## Exercise aim:
Return only those lines of the listing in which "array" appears.

## Data in this exercise:
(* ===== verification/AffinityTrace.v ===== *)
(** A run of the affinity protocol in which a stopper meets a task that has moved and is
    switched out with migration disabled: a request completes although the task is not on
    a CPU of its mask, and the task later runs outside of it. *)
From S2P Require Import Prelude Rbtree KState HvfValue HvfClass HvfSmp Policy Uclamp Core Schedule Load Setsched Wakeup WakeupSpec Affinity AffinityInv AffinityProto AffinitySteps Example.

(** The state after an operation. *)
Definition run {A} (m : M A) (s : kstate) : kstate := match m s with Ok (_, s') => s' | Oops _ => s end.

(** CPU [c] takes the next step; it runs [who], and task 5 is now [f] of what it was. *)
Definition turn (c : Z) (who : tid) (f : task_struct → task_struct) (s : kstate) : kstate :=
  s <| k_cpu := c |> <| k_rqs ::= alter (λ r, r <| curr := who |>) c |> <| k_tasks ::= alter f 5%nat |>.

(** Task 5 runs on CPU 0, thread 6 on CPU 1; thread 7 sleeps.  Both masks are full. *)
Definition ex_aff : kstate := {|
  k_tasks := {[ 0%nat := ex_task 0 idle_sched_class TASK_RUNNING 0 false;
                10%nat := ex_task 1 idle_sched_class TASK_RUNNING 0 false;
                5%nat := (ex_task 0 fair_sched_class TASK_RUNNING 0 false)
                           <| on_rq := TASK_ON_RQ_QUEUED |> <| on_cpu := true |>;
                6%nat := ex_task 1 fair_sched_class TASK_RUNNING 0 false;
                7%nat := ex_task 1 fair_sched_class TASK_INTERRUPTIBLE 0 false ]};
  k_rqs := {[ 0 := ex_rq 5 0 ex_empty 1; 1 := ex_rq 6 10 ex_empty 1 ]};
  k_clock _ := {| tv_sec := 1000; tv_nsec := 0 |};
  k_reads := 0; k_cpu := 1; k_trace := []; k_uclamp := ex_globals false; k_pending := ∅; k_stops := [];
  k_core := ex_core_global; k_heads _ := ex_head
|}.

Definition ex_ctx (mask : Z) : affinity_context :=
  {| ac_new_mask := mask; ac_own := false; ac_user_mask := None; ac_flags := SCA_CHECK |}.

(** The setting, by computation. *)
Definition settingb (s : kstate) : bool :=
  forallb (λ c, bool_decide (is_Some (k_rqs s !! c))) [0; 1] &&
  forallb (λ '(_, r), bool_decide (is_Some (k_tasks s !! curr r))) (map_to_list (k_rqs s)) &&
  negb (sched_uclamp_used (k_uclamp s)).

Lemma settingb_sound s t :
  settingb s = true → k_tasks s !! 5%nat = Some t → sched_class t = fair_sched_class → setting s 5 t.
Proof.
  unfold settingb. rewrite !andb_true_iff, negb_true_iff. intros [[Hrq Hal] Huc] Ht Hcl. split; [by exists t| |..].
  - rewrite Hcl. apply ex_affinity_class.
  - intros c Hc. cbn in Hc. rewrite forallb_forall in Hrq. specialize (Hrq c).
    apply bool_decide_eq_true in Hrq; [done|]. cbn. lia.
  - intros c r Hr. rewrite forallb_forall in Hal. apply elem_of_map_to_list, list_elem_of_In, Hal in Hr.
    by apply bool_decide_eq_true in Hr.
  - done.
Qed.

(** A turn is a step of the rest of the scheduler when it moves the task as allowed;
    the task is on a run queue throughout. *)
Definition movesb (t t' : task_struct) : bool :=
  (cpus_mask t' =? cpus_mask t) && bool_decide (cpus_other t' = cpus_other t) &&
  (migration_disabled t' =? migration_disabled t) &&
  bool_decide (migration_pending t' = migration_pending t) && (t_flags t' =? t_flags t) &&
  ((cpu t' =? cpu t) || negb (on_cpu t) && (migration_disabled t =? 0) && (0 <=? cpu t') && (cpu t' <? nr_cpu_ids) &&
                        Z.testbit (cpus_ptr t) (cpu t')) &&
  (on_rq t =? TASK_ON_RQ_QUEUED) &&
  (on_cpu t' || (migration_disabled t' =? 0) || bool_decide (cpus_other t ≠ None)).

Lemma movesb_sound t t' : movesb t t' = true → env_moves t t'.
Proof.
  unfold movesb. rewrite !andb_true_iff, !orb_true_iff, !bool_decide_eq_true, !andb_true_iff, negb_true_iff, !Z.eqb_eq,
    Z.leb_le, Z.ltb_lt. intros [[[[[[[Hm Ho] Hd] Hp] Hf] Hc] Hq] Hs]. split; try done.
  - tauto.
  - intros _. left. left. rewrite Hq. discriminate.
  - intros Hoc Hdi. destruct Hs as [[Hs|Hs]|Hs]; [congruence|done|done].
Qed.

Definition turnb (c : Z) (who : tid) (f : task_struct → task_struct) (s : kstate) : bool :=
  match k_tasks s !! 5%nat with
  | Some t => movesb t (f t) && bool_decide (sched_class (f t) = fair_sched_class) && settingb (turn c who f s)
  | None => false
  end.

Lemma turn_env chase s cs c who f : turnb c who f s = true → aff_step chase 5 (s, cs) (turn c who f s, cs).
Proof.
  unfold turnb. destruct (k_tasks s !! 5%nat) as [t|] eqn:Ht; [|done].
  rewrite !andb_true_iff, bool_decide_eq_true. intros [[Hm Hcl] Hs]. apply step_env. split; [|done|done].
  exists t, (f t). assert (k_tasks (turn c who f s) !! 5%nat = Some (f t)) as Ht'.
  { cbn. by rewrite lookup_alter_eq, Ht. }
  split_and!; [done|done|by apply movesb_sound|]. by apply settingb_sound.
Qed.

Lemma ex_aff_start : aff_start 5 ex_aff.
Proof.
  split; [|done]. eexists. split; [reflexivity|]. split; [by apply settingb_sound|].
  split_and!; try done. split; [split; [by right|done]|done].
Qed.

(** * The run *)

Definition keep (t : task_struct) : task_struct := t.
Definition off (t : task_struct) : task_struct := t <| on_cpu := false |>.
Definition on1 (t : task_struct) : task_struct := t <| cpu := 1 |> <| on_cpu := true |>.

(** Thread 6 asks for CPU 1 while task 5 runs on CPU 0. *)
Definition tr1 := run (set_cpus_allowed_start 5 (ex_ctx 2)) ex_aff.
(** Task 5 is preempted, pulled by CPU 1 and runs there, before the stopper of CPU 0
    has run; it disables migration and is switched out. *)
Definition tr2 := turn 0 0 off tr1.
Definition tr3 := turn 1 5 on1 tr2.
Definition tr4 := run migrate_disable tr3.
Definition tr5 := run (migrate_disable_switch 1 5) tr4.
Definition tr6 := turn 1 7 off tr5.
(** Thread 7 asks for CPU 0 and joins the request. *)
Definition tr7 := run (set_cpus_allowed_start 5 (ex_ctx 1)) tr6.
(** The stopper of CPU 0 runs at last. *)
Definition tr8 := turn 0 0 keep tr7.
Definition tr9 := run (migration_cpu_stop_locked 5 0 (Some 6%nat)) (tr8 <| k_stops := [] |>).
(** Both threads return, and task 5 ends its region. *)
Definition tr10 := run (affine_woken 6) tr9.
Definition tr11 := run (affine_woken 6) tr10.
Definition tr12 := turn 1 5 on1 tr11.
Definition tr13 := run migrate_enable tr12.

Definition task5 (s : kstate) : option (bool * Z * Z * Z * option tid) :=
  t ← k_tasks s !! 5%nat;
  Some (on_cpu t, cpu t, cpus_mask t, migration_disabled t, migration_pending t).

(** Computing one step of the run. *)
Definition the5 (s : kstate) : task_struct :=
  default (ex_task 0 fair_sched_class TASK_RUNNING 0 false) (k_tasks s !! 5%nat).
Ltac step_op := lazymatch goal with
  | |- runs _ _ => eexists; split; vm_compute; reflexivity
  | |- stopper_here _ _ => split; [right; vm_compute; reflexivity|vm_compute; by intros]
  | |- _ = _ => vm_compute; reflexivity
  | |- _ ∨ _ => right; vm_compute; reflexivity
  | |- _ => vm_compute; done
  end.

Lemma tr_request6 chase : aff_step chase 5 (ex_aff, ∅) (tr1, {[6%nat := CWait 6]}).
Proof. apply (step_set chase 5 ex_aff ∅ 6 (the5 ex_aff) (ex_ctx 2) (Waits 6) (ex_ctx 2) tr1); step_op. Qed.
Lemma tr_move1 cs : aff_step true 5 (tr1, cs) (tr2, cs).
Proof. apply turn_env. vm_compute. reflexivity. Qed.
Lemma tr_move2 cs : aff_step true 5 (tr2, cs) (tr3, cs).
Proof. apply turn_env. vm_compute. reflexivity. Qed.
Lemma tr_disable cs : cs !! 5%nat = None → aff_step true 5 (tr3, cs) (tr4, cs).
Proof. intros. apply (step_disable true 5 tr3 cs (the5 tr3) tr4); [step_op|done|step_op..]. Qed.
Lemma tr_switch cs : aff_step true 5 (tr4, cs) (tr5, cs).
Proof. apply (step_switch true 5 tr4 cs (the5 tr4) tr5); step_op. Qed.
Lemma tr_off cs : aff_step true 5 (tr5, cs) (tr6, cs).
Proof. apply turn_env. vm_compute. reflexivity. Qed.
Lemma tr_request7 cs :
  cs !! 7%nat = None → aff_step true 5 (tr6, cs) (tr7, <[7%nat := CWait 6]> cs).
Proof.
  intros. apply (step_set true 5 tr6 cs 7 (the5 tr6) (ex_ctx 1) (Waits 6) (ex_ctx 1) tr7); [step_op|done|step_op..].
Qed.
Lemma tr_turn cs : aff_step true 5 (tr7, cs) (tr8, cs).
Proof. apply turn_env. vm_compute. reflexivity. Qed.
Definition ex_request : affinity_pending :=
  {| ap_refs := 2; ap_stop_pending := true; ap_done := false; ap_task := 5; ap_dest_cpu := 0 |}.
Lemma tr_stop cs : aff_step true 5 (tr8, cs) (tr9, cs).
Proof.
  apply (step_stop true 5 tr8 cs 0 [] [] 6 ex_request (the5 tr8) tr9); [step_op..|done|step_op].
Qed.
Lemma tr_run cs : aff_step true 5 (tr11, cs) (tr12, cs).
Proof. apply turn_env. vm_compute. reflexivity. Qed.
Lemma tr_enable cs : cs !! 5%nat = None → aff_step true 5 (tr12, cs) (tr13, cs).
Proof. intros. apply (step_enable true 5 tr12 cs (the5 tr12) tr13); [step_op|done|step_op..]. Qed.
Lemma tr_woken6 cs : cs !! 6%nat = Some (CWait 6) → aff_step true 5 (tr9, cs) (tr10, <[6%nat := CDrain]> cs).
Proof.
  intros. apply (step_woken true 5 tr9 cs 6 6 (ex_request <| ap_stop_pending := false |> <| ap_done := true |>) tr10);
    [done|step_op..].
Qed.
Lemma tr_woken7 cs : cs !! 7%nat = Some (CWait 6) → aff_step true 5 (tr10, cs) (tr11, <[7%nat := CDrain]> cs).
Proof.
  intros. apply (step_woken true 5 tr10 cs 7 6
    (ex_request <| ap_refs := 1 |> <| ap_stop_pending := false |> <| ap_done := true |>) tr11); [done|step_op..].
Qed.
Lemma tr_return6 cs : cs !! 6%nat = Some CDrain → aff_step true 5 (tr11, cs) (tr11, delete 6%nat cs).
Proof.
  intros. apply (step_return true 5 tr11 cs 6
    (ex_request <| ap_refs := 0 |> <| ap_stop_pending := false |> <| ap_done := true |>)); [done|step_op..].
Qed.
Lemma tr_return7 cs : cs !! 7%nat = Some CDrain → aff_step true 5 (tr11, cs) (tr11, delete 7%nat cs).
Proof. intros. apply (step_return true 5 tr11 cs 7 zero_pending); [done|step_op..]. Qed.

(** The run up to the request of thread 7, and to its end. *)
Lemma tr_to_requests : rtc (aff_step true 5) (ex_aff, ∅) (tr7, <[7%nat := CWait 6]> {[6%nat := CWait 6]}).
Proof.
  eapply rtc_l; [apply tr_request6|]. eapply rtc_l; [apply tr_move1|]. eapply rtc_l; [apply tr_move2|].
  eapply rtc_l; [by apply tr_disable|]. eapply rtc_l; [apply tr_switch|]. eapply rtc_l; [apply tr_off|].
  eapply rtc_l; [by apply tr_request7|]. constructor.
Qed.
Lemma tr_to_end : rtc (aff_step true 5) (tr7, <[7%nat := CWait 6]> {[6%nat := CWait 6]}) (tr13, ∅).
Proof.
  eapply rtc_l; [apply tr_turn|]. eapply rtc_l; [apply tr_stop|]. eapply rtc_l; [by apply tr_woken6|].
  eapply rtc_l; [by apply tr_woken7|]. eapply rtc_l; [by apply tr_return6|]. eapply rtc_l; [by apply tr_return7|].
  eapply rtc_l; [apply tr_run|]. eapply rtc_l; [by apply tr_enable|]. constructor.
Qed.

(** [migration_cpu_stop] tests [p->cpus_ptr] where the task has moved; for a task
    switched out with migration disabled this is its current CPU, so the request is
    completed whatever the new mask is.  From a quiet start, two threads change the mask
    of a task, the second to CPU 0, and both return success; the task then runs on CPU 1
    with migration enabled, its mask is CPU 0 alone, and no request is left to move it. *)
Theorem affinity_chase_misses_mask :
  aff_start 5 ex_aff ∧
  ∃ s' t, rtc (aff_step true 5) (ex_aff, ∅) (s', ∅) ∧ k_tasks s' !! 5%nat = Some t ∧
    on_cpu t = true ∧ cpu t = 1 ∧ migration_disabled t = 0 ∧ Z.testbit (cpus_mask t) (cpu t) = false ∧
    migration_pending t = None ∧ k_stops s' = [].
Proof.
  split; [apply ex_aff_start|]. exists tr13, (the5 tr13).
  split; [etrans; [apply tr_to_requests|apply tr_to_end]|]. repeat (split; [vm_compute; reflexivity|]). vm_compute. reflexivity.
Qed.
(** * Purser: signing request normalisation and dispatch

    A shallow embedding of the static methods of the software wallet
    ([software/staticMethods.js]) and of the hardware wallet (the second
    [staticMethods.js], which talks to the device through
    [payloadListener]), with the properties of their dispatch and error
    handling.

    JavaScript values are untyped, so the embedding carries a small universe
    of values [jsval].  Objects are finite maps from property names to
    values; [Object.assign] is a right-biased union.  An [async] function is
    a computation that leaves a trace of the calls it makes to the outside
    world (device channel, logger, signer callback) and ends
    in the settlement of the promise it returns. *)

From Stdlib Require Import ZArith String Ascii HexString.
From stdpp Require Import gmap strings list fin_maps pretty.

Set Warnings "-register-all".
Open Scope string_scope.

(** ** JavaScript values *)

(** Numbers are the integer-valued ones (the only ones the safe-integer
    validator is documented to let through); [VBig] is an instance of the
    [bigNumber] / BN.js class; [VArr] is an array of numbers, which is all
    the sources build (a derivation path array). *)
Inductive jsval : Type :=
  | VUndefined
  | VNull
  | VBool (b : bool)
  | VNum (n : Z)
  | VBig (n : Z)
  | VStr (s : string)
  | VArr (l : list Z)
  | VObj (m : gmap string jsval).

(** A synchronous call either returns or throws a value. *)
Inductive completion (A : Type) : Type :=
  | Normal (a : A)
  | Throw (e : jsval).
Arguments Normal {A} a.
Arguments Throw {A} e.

## Result of this task:
    [bigNumber] / BN.js class; [VArr] is an array of numbers, which is all
    the sources build (a derivation path array). *)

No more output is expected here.